We now show that FIA can easily use incomplete or non-normalzied measurements by examining its performance in the example above. The supplied MS measurements were normalized to the n +1 backbone carbon atoms of the measured metabolites. Instead of using the supplied normalized data, we multiply each set of metabolite measurements by a random constant number. By doing so, we simulate the case in which only the first 3 (2 for GLY) MS peaks were measured, and had not been normalized. The original and supplied non-normalized measurement values can be found in Table 4. Note that the values were corrected by the molecular formulas of the measured fragments (again, can be automatically performed by FIA). In the absence of normalized data, FIA gave estimated fluxes very close to the previous cases, with very low residual values, as can be seen in Table 5. The running time of the algorithm was not affected by the change.
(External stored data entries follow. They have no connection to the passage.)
(* ===== verification/Simulation.v ===== *)
(** * Simulation: a whole request against the abstract history of alerts

    [Suppression] states the contract of the suppression engine over any
    [AlertCache] and gives its abstract model, the list of alerts sent
    ([alert_history]).  A request of [dashboard_data] (src/eks.py, lines
    109-186) consults and updates the dict [sent_alerts] once per pod, in
    pod order, between reading the clock, asking the inference service
    and sending mail.

    [cache_scan] is the abstract run of a request through any cache: each
    pod brings its issue key (if any), its name, the time its alert is
    checked and the time it is recorded; the cache decides, a mail is
    sent and the alert recorded, or nothing happens.  The theorem is a
    simulation: every completed request, started from a dict that agrees
    with a history, ends in a dict that agrees with the history's
    [cache_scan] over the pods [kubectl] listed, at check and record
    times that are clock readings taken in order during the request, and
    the mails it sent are exactly the mails of that abstract run. *)

From stdpp Require Import base list strings gmap.
From Stdlib Require Import ZArith Lia.
From S2P Require Import Prelude PyStr Fingerprint Suppression Pod Dispatcher Scan.

Local Open Scope string_scope.
Local Open Scope pym_scope.

(** One pod of a request: its key, its name, and the check and record times. *)
Abbreviation event := (option string * string * (Z * Z))%type.

Fixpoint cache_scan {C} `{AlertCache C} (c : C) (evs : list event) : C * list string :=
  match evs with
  | [] => (c, [])
  | (None, _, _) :: evs' => cache_scan c evs'
  | (Some k, name, (now, t)) :: evs' =>
      if cache_should c k now
      then let '(c', ms) := cache_scan (cache_record c k t) evs' in (c', name :: ms)
      else cache_scan c evs'
  end.

(** Clock indices [(check, record)] taken in order from [lo] to [hi]. *)
Fixpoint indices_in_order (lo : nat) (idx : list (nat * nat)) (hi : nat) : Prop :=
  match idx with
  | [] => lo <= hi
  | (a, b) :: idx' => lo <= a /\ a <= b /\ indices_in_order b idx' hi
  end.

(** The dict agrees with the history on every key. *)
Definition agrees (m : gmap string Z) (h : alert_history) : Prop :=
  forall k, m !! k = history_last h k.

Lemma cache_scan_cons {C} `{AlertCache C} (c : C) e evs :
  cache_scan c (e :: evs) =
    let '(c1, ms1) := cache_scan c [e] in
    let '(c2, ms2) := cache_scan c1 evs in (c2, (ms1 ++ ms2)%list).
Proof.
  destruct e as [[[k|] name] [now t]]; cbn; [|by destruct (cache_scan c evs)].
  destruct (cache_should c k now); cbn; by destruct (cache_scan _ evs).
Qed.

Lemma indices_in_order_mono lo lo' idx hi :
  lo' <= lo -> indices_in_order lo idx hi -> indices_in_order lo' idx hi.
Proof. destruct idx as [|[a b] idx]; cbn; intros; [lia | intuition lia]. Qed.

Lemma agrees_insert m h k t : agrees m h -> agrees (<[k := t]> m) ((k, t) :: h).
Proof.
  intros Hag k'. cbn. destruct (String.eqb_spec k' k) as [->|Hne].
  - apply lookup_insert_eq.
  - rewrite lookup_insert_ne by congruence. apply Hag.
Qed.

(** The dict's decision is the history's. *)
Lemma agrees_should m h k now :
  agrees m h -> timestamps_positive m ->
  should_send_alert_at m k now = ttl_allows (history_last h k) now.
Proof.
  intros Hag Hpos. rewrite <- Hag.
  exact (cache_should_spec (C := gmap string Z) (wf := timestamps_positive) m k now Hpos).
Qed.

(** ** One pod *)

Section Step.
Context (env : Env).

Lemma check_tick_reads key w : clock_reads w <= clock_reads (check_tick key w).
Proof. unfold check_tick. repeat case_match; cbn; lia. Qed.

(** A completed alert step: it alerted (one record at the reading after
    the check, one mail) or it held the alert back (only the check). *)
Lemma alert_then_report_ok_cases {A} key name ctx (mk : string -> Z -> A) w v w' :
  alert_then_report env key name (chat_completion env ctx) mk w = (Ok v, w') ->
  (should_send_alert_at (sent_alerts w) key (env_clock env (clock_reads w)) = true /\
   exists fb, sent_alerts w' = <[key := env_clock env (clock_reads (check_tick key w))]> (sent_alerts w) /\
              outbox w' = (outbox w ++ [("Issue in pod " +:+ name, fb)])%list /\
              clock_reads w' = S (clock_reads (check_tick key w))) \/
  (should_send_alert_at (sent_alerts w) key (env_clock env (clock_reads w)) = false /\
   w' = check_tick key w).
Proof.
  unfold alert_then_report, bind at 1. rewrite alert_or_suppress_run.
  destruct (should_send_alert_at _ _ _) eqn:Hs.
  - rewrite chat_completion_run. destruct (env_ai env _ ctx) as [fb|]; [|discriminate].
    cbn. destruct (env_smtp env _); [|discriminate]. cbn.
    unfold alert_time, bind, get. cbn. unfold record_alert. rewrite lookup_insert_eq.
    intros [= _ <-]. left. split; [done|]. exists fb. cbn.
    rewrite check_tick_alerts, check_tick_outbox. done.
  - destruct (sent_alerts w !! key) eqn:E; [|discriminate]. cbn.
    unfold alert_time, bind, get. rewrite check_tick_alerts, E. intros [= _ <-]. by right.
Qed.

Lemma process_pod_refines ns pod w v w' h :
  process_pod env ns pod w = (Ok v, w') ->
  (forall i, (0 < env_clock env i)%Z) -> timestamps_positive (sent_alerts w) ->
  agrees (sent_alerts w) h ->
  exists a b, clock_reads w <= a <= b /\ b <= clock_reads w' /\
    let st := cache_scan h [(pod_issue_key env ns pod, pod_name pod, (env_clock env a, env_clock env b))] in
    agrees (sent_alerts w') st.1 /\ timestamps_positive (sent_alerts w') /\
    map fst (outbox w') = (map fst (outbox w) ++ map (fun n => "Issue in pod " +:+ n) st.2)%list.
Proof.
  intros Hrun Hclock Hpos Hag.
  destruct (process_pod_cases env ns pod) as [[Hn Hp] | (key & ctx & mk & Hk & _ & Hp)];
    rewrite Hp in Hrun.
  - injection Hrun as _ <-. exists (clock_reads w), (clock_reads w). rewrite Hn. cbn.
    split; [lia|]. split; [lia|]. split; [done|]. split; [done|]. by rewrite app_nil_r.
  - rewrite Hk. pose proof (check_tick_reads key w) as Hle.
    apply alert_then_report_ok_cases in Hrun as [(Hs & fb & Ha & Ho & Hc) | (Hs & ->)].
    + exists (clock_reads w), (clock_reads (check_tick key w)).
      cbn [cache_scan cache_should cache_record history_cache].
      rewrite <- (agrees_should _ _ _ _ Hag Hpos), Hs. cbn.
      split; [lia|]. split; [lia|]. rewrite Ha, Ho, map_app.
      split; [by apply agrees_insert|]. split; [by apply map_Forall_insert_2|]. done.
    + exists (clock_reads w), (clock_reads w).
      cbn [cache_scan cache_should cache_record history_cache].
      rewrite <- (agrees_should _ _ _ _ Hag Hpos), Hs. cbn.
      rewrite check_tick_alerts, check_tick_outbox, app_nil_r. auto with lia.
Qed.
End Step.

(** ** The loop over the pods *)

Section Loop.
Context (env : Env).

(** The abstract run of the pods [pods] of [ns] at the clock indices [idx]. *)
Definition scan_events (ns : string) (pods : list Pod) (idx : list (nat * nat)) : list event :=
  zip (map (fun pod => (pod_issue_key env ns pod, pod_name pod)) pods)
      (map (fun ab => (env_clock env ab.1, env_clock env ab.2)) idx).

Lemma scan_loop_refines ns pods acc w acc' w' h :
  py_for pods acc (scan_pod env ns) w = (Ok acc', w') ->
  (forall i, (0 < env_clock env i)%Z) -> timestamps_positive (sent_alerts w) ->
  agrees (sent_alerts w) h ->
  exists idx, length idx = length pods /\ indices_in_order (clock_reads w) idx (clock_reads w') /\
    let st := cache_scan h (scan_events ns pods idx) in
    agrees (sent_alerts w') st.1 /\
    map fst (outbox w') = (map fst (outbox w) ++ map (fun n => "Issue in pod " +:+ n) st.2)%list.
Proof.
  revert acc w h. induction pods as [|pod pods IH]; intros acc w h Hrun Hclock Hpos Hag.
  - injection Hrun as _ <-. exists []. cbn. rewrite app_nil_r. auto.
  - cbn [py_for] in Hrun. unfold bind at 1 in Hrun. rewrite scan_pod_run in Hrun.
    destruct (process_pod env ns pod w) as [[v|e] w1] eqn:Hp; [|discriminate].
    destruct (process_pod_refines env ns pod w v w1 h Hp Hclock Hpos Hag)
      as (a & b & Hab & Hb & Hag1 & Hpos1 & Ho1).
    cbv zeta in Hag1, Ho1.
    destruct (cache_scan h _) as [h1 ms1] eqn:E1. cbn [fst snd] in Hag1, Ho1.
    destruct (IH _ _ _ Hrun Hclock Hpos1 Hag1) as (idx & Hlen & Hord & Hag2 & Ho2).
    exists ((a, b) :: idx). split; [cbn; lia|]. split.
    + cbn. split; [lia|]. split; [lia|]. eapply indices_in_order_mono; [exact Hb | exact Hord].
    + unfold scan_events in *. cbn [map zip fst snd]. rewrite cache_scan_cons, E1.
      destruct (cache_scan h1 _) as [h2 ms2]. cbn [fst snd] in *.
      split; [exact Hag2|]. rewrite Ho2, Ho1, map_app, app_assoc. reflexivity.
Qed.
End Loop.

Section SimulationClaim.
Context (env : Env).

(** C39: Refinement of the abstract suppression engine by a whole request:
    started from a dict that agrees with a history of alerts (positive
    times, a clock reading positive times), a completed [dashboard_data]
    request ends in a dict that agrees with the abstract run
    [cache_scan] of that history over the pods [kubectl] listed, in their
    order, where each pod's alert is checked and recorded at clock
    readings taken in order during the request; and the mails it sent
    are exactly, in order, the mails of that abstract run. *)
Theorem dashboard_refines_history arg w r w' h :
  dashboard_data env arg w = (Ok r, w') ->
  (forall i, (0 < env_clock env i)%Z) -> timestamps_positive (sent_alerts w) ->
  agrees (sent_alerts w) h ->
  let ns := request_namespace env arg in
  let pods := get_pods env ns in
  exists idx, length idx = length pods /\ indices_in_order (clock_reads w) idx (clock_reads w') /\
    let st := cache_scan h (scan_events env ns pods idx) in
    agrees (sent_alerts w') st.1 /\
    map fst (outbox w') = (map fst (outbox w) ++ map (fun n => "Issue in pod " +:+ n) st.2)%list.
Proof.
  intros Hrun Hclock Hpos Hag. rewrite dashboard_data_run in Hrun.
  destruct (py_for _ _ _ w) as [[acc|e] w1] eqn:E; [|discriminate]. injection Hrun as _ <-.
  exact (scan_loop_refines env _ _ _ _ _ _ h E Hclock Hpos Hag).
Qed.
End SimulationClaim.

(** ** Concrete run *)

Lemma dashboard_refines_history_witness :
  dashboard_data scan_env None empty_world = (Ok scan_report, scan_world) /\
  (forall i, (0 < env_clock scan_env i)%Z) /\ timestamps_positive (sent_alerts empty_world) /\
  agrees (sent_alerts empty_world) [] /\
  exists idx, length idx = length (get_pods scan_env (request_namespace scan_env None)) /\
    indices_in_order (clock_reads empty_world) idx (clock_reads scan_world) /\
    let st := cache_scan ([] : alert_history)
                (scan_events scan_env (request_namespace scan_env None)
                   (get_pods scan_env (request_namespace scan_env None)) idx) in
    agrees (sent_alerts scan_world) st.1 /\
    map fst (outbox scan_world) = (map fst (outbox empty_world) ++ map (fun n => "Issue in pod " +:+ n) st.2)%list.
Proof.
  assert (Hrun : dashboard_data scan_env None empty_world = (Ok scan_report, scan_world))
    by (vm_compute; reflexivity).
  assert (Hclock : forall i, (0 < env_clock scan_env i)%Z) by (intros; cbn; lia).
  assert (Hpos : timestamps_positive (sent_alerts empty_world)) by apply map_Forall_empty.
  assert (Hag : agrees (sent_alerts empty_world) []) by (intros k; reflexivity).
  split; [exact Hrun|]. split; [exact Hclock|]. split; [exact Hpos|]. split; [exact Hag|].
  exact (dashboard_refines_history scan_env None empty_world scan_report scan_world [] Hrun Hclock Hpos Hag).
Defined.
The main contribution of this article is the introduction of fluxomers--a new set of state variables used to simulate 13C metabolic tracer experiments. The fluxomers approach allows the central optimization problem of MFA to be reformulated as a sequence of quadratic programs, which form the basis of the fluxomers iterative algorithm (FIA). Both fluxomers and FIA result in several important benefits compared to flux-isotopomer variables. Among these advantages are (i) a reduction in algorithm running time required for simulation of isotopomer distributions and metabolic flux estimation, (ii) reduced sensitivity to measurement noise and initial flux values and (iii) availability of complete isotopomer information for a given network (as opposed to the EMU approach, which only supplies partial information) without the need for user specification of free fluxes or initial flux values. Additionally, the error model used by the FIA algorithm has the advantage that it depends solely upon isotopomer ratios rather than complete isotopomer fractions, and therefore it eliminates the need to estimate a normalization factor for each measured isotopomer distribution. Our current results show significant improvements even with regards to simplistic tracer experiments (the running times have been improved by an order of ×3 to ×20 compared to the 13CFLUX algorithm, and about ×2 to ×8 compared to the OpenFLUX implementation). It is important to note that the total time required to obtain an MFA solution is controlled both by (i) the time of each iteration and (ii) the number of optimization iterations that are required to achieve a reliable solution. While a single OpenFLUX iteration is certainly faster than a single iteration of FIA, the FIA algorithm was expressly constructed to provide high reliability in achieving the optimal solution. Therefore, FIA was able to consistently find a better optimal solution in less total time in comparison to the other algorithms examined. Furthermore, extending the fluxomers formulation to other global optimization techniques is straightforward. We expect that reformulating more sophisticated MFA problems--for example, involving optimal experimental design or large-scale metabolic networks--in terms of fluxomer variables will lead to dramatic enhancements of algorithmic efficiency and robustness.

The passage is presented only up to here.